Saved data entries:
++++++++++++++++++++

(** ** Wake-ups without work *)

(** A return of [poll] on which no pin has [POLLPRI] set (a timeout, or
    other [revents] bits only) leaves the state as it was, and so does any
    number of such returns. *)
Theorem idle_cycles_change_nothing tbl pins edge ufd cycles s :
  Forall (fun revents : list (option Wakeup) =>
            forall (i : nat) w, revents !! i <> Some (Some w)) cycles ->
  poll_loop tbl pins edge ufd cycles s = s.
Proof.
  intros Hidle. unfold poll_loop. apply foldl_unchanged.
  intros revents Hin. unfold service_cycle. apply foldl_unchanged.
  intros i _. rewrite Forall_forall in Hidle. specialize (Hidle _ Hin i).
  destruct (revents !! i) as [[w|]|]; [|done..]. by destruct (Hidle w).
Qed.

(** ** Lock-out after an unmatched level *)

(** An interrupt that passes the debounce test but whose level does not
    match the configured edge (the release of an active-low switch, say)
    still stores its time.  A second interrupt of the pin no more than
    [BOUNCE_MSEC] later is therefore dropped, whatever its level: neither
    of the two writes anything. *)
Theorem unmatched_level_locks_out tbl pins edge ufd (i : nat) w1 w2 s :
  ticks_ok s -> (i < MAX_PINS)%nat ->
  clock_changed (time_check w1) (start s) = false ->
  debounce_ok (total_msec w1 (start s)) (ticks s !!! i) = true ->
  edge_match (get_pin_state (value_avail w1)) edge = false ->
  clock_changed (time_check w2) (start s) = false ->
  total_msec w2 (start s) - total_msec w1 (start s) <= BOUNCE_MSEC ->
  service_pin tbl pins edge ufd i w2 (service_pin tbl pins edge ufd i w1 s)
  = {| start := start s;
       ticks := <[i := total_msec w1 (start s)]> (ticks s);
       out := out s |}.
Proof.
  intros Hok Hi Hc1 Hd1 Hedge Hc2 Hgap.
  assert (Hlen : (i < length (ticks s))%nat) by (destruct Hok as [-> _]; done).
  rewrite (service_pin_accepted _ _ _ _ _ _ _ Hc1 Hd1), Hedge.
  apply service_pin_rejected; cbn [start ticks]; [done|].
  rewrite list_lookup_total_insert_eq by done.
  apply not_true_is_false. intros Hd.
  apply debounce_ok_spec in Hd as [Hd _].
  - lia.
  - apply total_msec_range.
  - pose proof (total_msec_range w1 (start s)).
    apply andb_true_iff in Hd1 as [_ Hd1%Z.ltb_lt]. int_bounds.
Qed.
(** * The transaction factory of the integration-test harness

    A shallow embedding of [testutil/integration/evmos/factory/build.go]:
    the four entry points of [IntegrationTxFactory] that default, estimate,
    sign and convert an Ethereum transaction, together with the properties
    the specification states about them.

    Go values are modelled as the source has them:
    - a pair of results [(v, err)] is a pair, [err] of type [error];
    - the interface type [error] is [option Err], [None] being [nil];
    - a pointer that may be nil ([*big.Int], [*common.Address],
      [*AccessList]) is an [option];
    - [uint64], [int] and [big.Int] values are [Z];
    - the collaborators of the factory (the gRPC handler, the network, the
      key, and the factory's own helpers declared in other files) are the
      fields of the class [Collaborators]; every call to one of them is
      recorded, with its arguments and its answer, in the trace of the run. *)

From Stdlib Require Import ZArith List String Bool Lia.
From Stdlib Require Import Strings.Byte.
Import ListNotations.
Local Open Scope string_scope.
Local Open Scope list_scope.
Local Open Scope Z_scope.

(** ** Errors *)

(** An error value: one made by [errors.New], or one wrapped by
    [errorsmod.Wrap] with a description. *)
Inductive Err : Type :=
| errors_New (text : string)
| wrappedError (parent : Err) (msg : string).

(** Go's [error] interface; [None] is [nil]. *)
Definition error : Type := option Err.

(** [errorsmod.Wrap(err, description)]: nil stays nil. *)
Definition errorsmod_Wrap (err : error) (description : string) : error :=
  match err with
  | None => None
  | Some e => Some (wrappedError e description)
  end.

(** The description an error was last wrapped with: the label of the step
    that reported it. *)
Definition label (e : Err) : option string :=
  match e with
  | errors_New _ => None
  | wrappedError _ msg => Some msg
  end.

(** The error and everything it wraps, outermost first: the chain that
    [errors.Is] and [errors.As] walk through [Unwrap]. *)
Fixpoint chain (e : Err) : list Err :=
  match e with
  | errors_New _ => [e]
  | wrappedError parent _ => e :: chain parent
  end.

(** The test [err != nil]. *)
Definition is_error (err : error) : bool :=
  match err with
  | Some _ => true
  | None => false
  end.

(** ** go-ethereum's [common] and [core/types] *)

Module common.

Definition AddressLength : nat := 20.
Definition HashLength : nat := 32.

(** [Address] is [[20]byte], [Hash] is [[32]byte]. *)
Definition Address : Type := list byte.
Definition Hash : Type := list byte.

(** An array composite literal [[n]byte{b0, b1, ...}]: the elements given,
    then zeroes. *)
Definition array_lit (n : nat) (elems : list byte) : list byte :=
  elems ++ repeat x00 (n - List.length elems)%nat.

(** [BytesToAddress(b)]: the last 20 bytes of [b], left-padded with zeroes. *)
Definition BytesToAddress (b : list byte) : Address :=
  let b := skipn (List.length b - AddressLength)%nat b in
  repeat x00 (AddressLength - List.length b)%nat ++ b.

End common.

Module gethtypes.

(** The transaction types of [core/types]. *)
Definition LegacyTxType : Z := 0.
Definition AccessListTxType : Z := 1.
Definition DynamicFeeTxType : Z := 2.

Record AccessTuple : Type := {
  Address : common.Address;
  StorageKeys : list common.Hash
}.

Definition AccessList : Type := list AccessTuple.

End gethtypes.

(** [big.NewInt(x)]. *)
Definition big_NewInt (x : Z) : Z := x.

(** ** The argument records of [x/evm/types] *)

Module EvmTxArgs.

(** Modelled from the spec: the declaration of [evmtypes.EvmTxArgs] is not
    among the sources. The fields are those of the data model (recipient,
    input payload, nonce, gas limit, gas price, max fee per gas and max
    priority fee per gas, access list, value), under the names the source
    uses for the ones it touches ([Input], [To], [Accesses], [GasPrice]).
    The nonce and the gas limit are numbers, the payload a byte slice, every
    other field a pointer. *)
Record t : Type := {
  Nonce : Z;
  GasLimit : Z;
  Input : list byte;
  GasFeeCap : option Z;
  GasPrice : option Z;
  Amount : option Z;
  GasTipCap : option Z;
  To : option common.Address;
  Accesses : option gethtypes.AccessList
}.

(** The zero value [evmtypes.EvmTxArgs{}]. *)
Definition zero : t := {|
  Nonce := 0; GasLimit := 0; Input := [];
  GasFeeCap := None; GasPrice := None; Amount := None; GasTipCap := None;
  To := None; Accesses := None
|}.

(** The assignment [args.Accesses = v]. *)
Definition set_Accesses (v : option gethtypes.AccessList) (a : t) : t := {|
  Nonce := Nonce a; GasLimit := GasLimit a; Input := Input a;
  GasFeeCap := GasFeeCap a; GasPrice := GasPrice a; Amount := Amount a;
  GasTipCap := GasTipCap a; To := To a; Accesses := v
|}.

(** The assignment [args.GasPrice = v]. *)
Definition set_GasPrice (v : option Z) (a : t) : t := {|
  Nonce := Nonce a; GasLimit := GasLimit a; Input := Input a;
  GasFeeCap := GasFeeCap a; GasPrice := v; Amount := Amount a;
  GasTipCap := GasTipCap a; To := To a; Accesses := Accesses a
|}.

End EvmTxArgs.

Module TransactionArgs.

(** Modelled from the spec: the declaration of [evmtypes.TransactionArgs],
    the query format of the gas estimation, is not among the sources. It has
    the four fields the source fills ([Data], [From], [To], [AccessList])
    and a field for each remaining item of the argument record, which the
    source leaves unset; every field is a pointer. *)
Record t : Type := {
  From : option common.Address;
  To : option common.Address;
  Gas : option Z;
  GasPrice : option Z;
  MaxFeePerGas : option Z;
  MaxPriorityFeePerGas : option Z;
  Value : option Z;
  Nonce : option Z;
  Data : option (list byte);
  AccessList : option gethtypes.AccessList
}.

End TransactionArgs.

(** Modelled from the spec: the answer of the gas estimation, a single
    number of gas units ([res.Gas] in the source). *)
Record EstimateGasResponse : Type := { Gas : Z }.

(** Modelled from the spec: the answer of the base-fee query
    ([baseFeeResp.BaseFee] in the source). The field is a pointer to a big
    integer and is modelled, like the pointers to the answers themselves, by
    the number it refers to: an answer whose fee pointer is nil is outside
    this type. On such an answer line 125 calls [BigInt] through the nil
    pointer and the call panics, so it returns nothing this model could
    describe. *)
Record QueryBaseFeeResponse : Type := { BaseFee : Z }.

(** [BaseFee.BigInt()]: the fee as a [*big.Int], never nil. *)
Definition BigInt (i : Z) : option Z := Some i.

(** ** The collaborators *)

(** What the factory is built over. None of these is declared in
    [build.go]: the types and the pure functions come from [x/evm/types],
    [encoding/json], go-ethereum and [server/config]; the functions over
    [World] are the outbound calls (gRPC handler, network, signer) and the
    factory's helpers of other files, which make such calls. [World] is the
    state those calls read and change. A call that returns a pointer and an
    error is modelled by the record the pointer refers to and the error. *)
Class Collaborators : Type := {
  World : Type;
  PrivKey : Type;
  MsgEthereumTx : Type;
  signing_Tx : Type;
  core_Message : Type;
  Signer : Type;
  (* config.DefaultGasCap *)
  DefaultGasCap : Z;
  (* evmtypes.MsgEthereumTx{} *)
  MsgEthereumTx_zero : MsgEthereumTx;
  (* privKey.PubKey().Address().Bytes() *)
  PubKey_Address_Bytes : PrivKey -> list byte;
  (* buildMsgEthereumTx(txArgs, fromAddr) *)
  buildMsgEthereumTx : EvmTxArgs.t -> common.Address -> MsgEthereumTx;
  (* msg.ValidateBasic() *)
  validate_basic : MsgEthereumTx -> error;
  (* json.Marshal(v) *)
  marshal : TransactionArgs.t -> list byte * error;
  (* gethtypes.LatestSignerForChainID(chainID) *)
  LatestSignerForChainID : option Z -> Signer;
  (* msg.AsMessage(signer, baseFee) *)
  as_message : MsgEthereumTx -> Signer -> option Z -> option core_Message * error;
  (* tf.populateEvmTxArgs(fromAddr, txArgs) *)
  populate : common.Address -> EvmTxArgs.t -> World -> (EvmTxArgs.t * error) * World;
  (* tf.SignMsgEthereumTx(privKey, msg) *)
  sign : PrivKey -> MsgEthereumTx -> World -> (MsgEthereumTx * error) * World;
  (* tf.buildSignedTx(msg) *)
  build_signed : MsgEthereumTx -> World -> (option signing_Tx * error) * World;
  (* tf.grpcHandler.EstimateGas(args, gasCap) *)
  estimate_gas : list byte -> Z -> World -> (EstimateGasResponse * error) * World;
  (* tf.grpcHandler.GetBaseFee() *)
  get_base_fee : World -> (QueryBaseFeeResponse * error) * World;
  (* tf.network.GetEIP155ChainID() *)
  get_chain_id : World -> option Z * World
}.

Section Factory.

Context {C : Collaborators}.

(** One call to a collaborator: its arguments and its answer. *)
Inductive Event : Type :=
| EvPopulateEvmTxArgs (from : common.Address) (txArgs : EvmTxArgs.t)
    (res : EvmTxArgs.t * error)
| EvMarshal (v : TransactionArgs.t) (res : list byte * error)
| EvEstimateGas (args : list byte) (gasCap : Z) (res : EstimateGasResponse * error)
| EvSignMsgEthereumTx (privKey : PrivKey) (msg : MsgEthereumTx)
    (res : MsgEthereumTx * error)
| EvValidateBasic (msg : MsgEthereumTx) (res : error)
| EvBuildSignedTx (msg : MsgEthereumTx) (res : option signing_Tx * error)
| EvGetBaseFee (res : QueryBaseFeeResponse * error)
| EvGetEIP155ChainID (res : option Z)
| EvAsMessage (msg : MsgEthereumTx) (signer : Signer) (baseFee : option Z)
    (res : option core_Message * error).

(** A computation of the factory: from the world before to its result, the
    world after and the calls it made, in order. *)
Definition M (A : Type) : Type := World -> A * World * list Event.

Definition ret {A : Type} (a : A) : M A := fun w => (a, w, []).

Definition bind {A B : Type} (m : M A) (k : A -> M B) : M B :=
  fun w =>
    let '(a, w1, t1) := m w in
    let '(b, w2, t2) := k a w1 in
    (b, w2, t1 ++ t2).

(** A call that changes the world, recorded by [ev]. *)
Definition call {A : Type} (f : World -> A * World) (ev : A -> Event) : M A :=
  fun w => let '(a, w1) := f w in (a, w1, [ev a]).

(** A call that does not, recorded by [ev]. *)
Definition call_pure {A : Type} (a : A) (ev : A -> Event) : M A :=
  fun w => (a, w, [ev a]).

Definition result_of {A : Type} (r : A * World * list Event) : A := fst (fst r).
Definition world_of {A : Type} (r : A * World * list Event) : World := snd (fst r).
Definition trace_of {A : Type} (r : A * World * list Event) : list Event := snd r.

End Factory.

Declare Scope factory_scope.
Delimit Scope factory_scope with factory.
Notation "x <- m ;; k" := (bind m (fun x => k))
  (at level 61, m at next level, right associativity) : factory_scope.
Notation "' pat <- m ;; k" := (bind m (fun x => match x with pat => k end))
  (at level 61, pat pattern, m at next level, right associativity) : factory_scope.
Local Open Scope factory_scope.

(** ** The calls the factory makes *)

Section Calls.

Context {C : Collaborators}.

Definition populateEvmTxArgs (from : common.Address) (txArgs : EvmTxArgs.t)
  : M (EvmTxArgs.t * error) :=
  call (populate from txArgs) (EvPopulateEvmTxArgs from txArgs).

Definition SignMsgEthereumTx (privKey : PrivKey) (msg : MsgEthereumTx)
  : M (MsgEthereumTx * error) :=
  call (sign privKey msg) (EvSignMsgEthereumTx privKey msg).

Definition buildSignedTx (msg : MsgEthereumTx) : M (option signing_Tx * error) :=
  call (build_signed msg) (EvBuildSignedTx msg).

Definition EstimateGas (args : list byte) (gasCap : Z)
  : M (EstimateGasResponse * error) :=
  call (estimate_gas args gasCap) (EvEstimateGas args gasCap).

Definition GetBaseFee : M (QueryBaseFeeResponse * error) :=
  call get_base_fee EvGetBaseFee.

Definition GetEIP155ChainID : M (option Z) :=
  call get_chain_id EvGetEIP155ChainID.

Definition json_Marshal (v : TransactionArgs.t) : M (list byte * error) :=
  call_pure (marshal v) (EvMarshal v).

Definition ValidateBasic (msg : MsgEthereumTx) : M error :=
  call_pure (validate_basic msg) (EvValidateBasic msg).

Definition AsMessage (msg : MsgEthereumTx) (signer : Signer) (baseFee : option Z)
  : M (option core_Message * error) :=
  call_pure (as_message msg signer baseFee) (EvAsMessage msg signer baseFee).

End Calls.

(** ** build.go *)

Section Build.

Context {C : Collaborators}.

(** [GenerateDefaultTxTypeArgs(sender, txType)]. The cases of the switch are
    tried in the order of the source. *)
Definition GenerateDefaultTxTypeArgs (sender : common.Address) (txType : Z)
  : M (EvmTxArgs.t * error) :=
  let defaultArgs := EvmTxArgs.zero in
  if txType =? gethtypes.DynamicFeeTxType then
    populateEvmTxArgs sender defaultArgs
  else if txType =? gethtypes.AccessListTxType then
    let defaultArgs :=
      EvmTxArgs.set_Accesses
        (Some [ {| gethtypes.Address := sender;
                   gethtypes.StorageKeys :=
                     [ common.array_lit common.HashLength [x00] ] |} ])
        defaultArgs in
    let defaultArgs :=
      EvmTxArgs.set_GasPrice (Some (big_NewInt 1000000000)) defaultArgs in
    populateEvmTxArgs sender defaultArgs
  else if txType =? gethtypes.LegacyTxType then
    let defaultArgs :=
      EvmTxArgs.set_GasPrice (Some (big_NewInt 1000000000)) defaultArgs in
    populateEvmTxArgs sender defaultArgs
  else
    ret (EvmTxArgs.zero, Some (errors_New "tx type not supported")).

++++++++++++++++++++

Exercise aim: The expected output is the exact run of lines from the start of the entries through the line with "intros revents Hin.", inclusive.

Completed task:
(** ** Wake-ups without work *)

(** A return of [poll] on which no pin has [POLLPRI] set (a timeout, or
    other [revents] bits only) leaves the state as it was, and so does any
    number of such returns. *)
Theorem idle_cycles_change_nothing tbl pins edge ufd cycles s :
  Forall (fun revents : list (option Wakeup) =>
            forall (i : nat) w, revents !! i <> Some (Some w)) cycles ->
  poll_loop tbl pins edge ufd cycles s = s.
Proof.
  intros Hidle. unfold poll_loop. apply foldl_unchanged.
  intros revents Hin. unfold service_cycle. apply foldl_unchanged.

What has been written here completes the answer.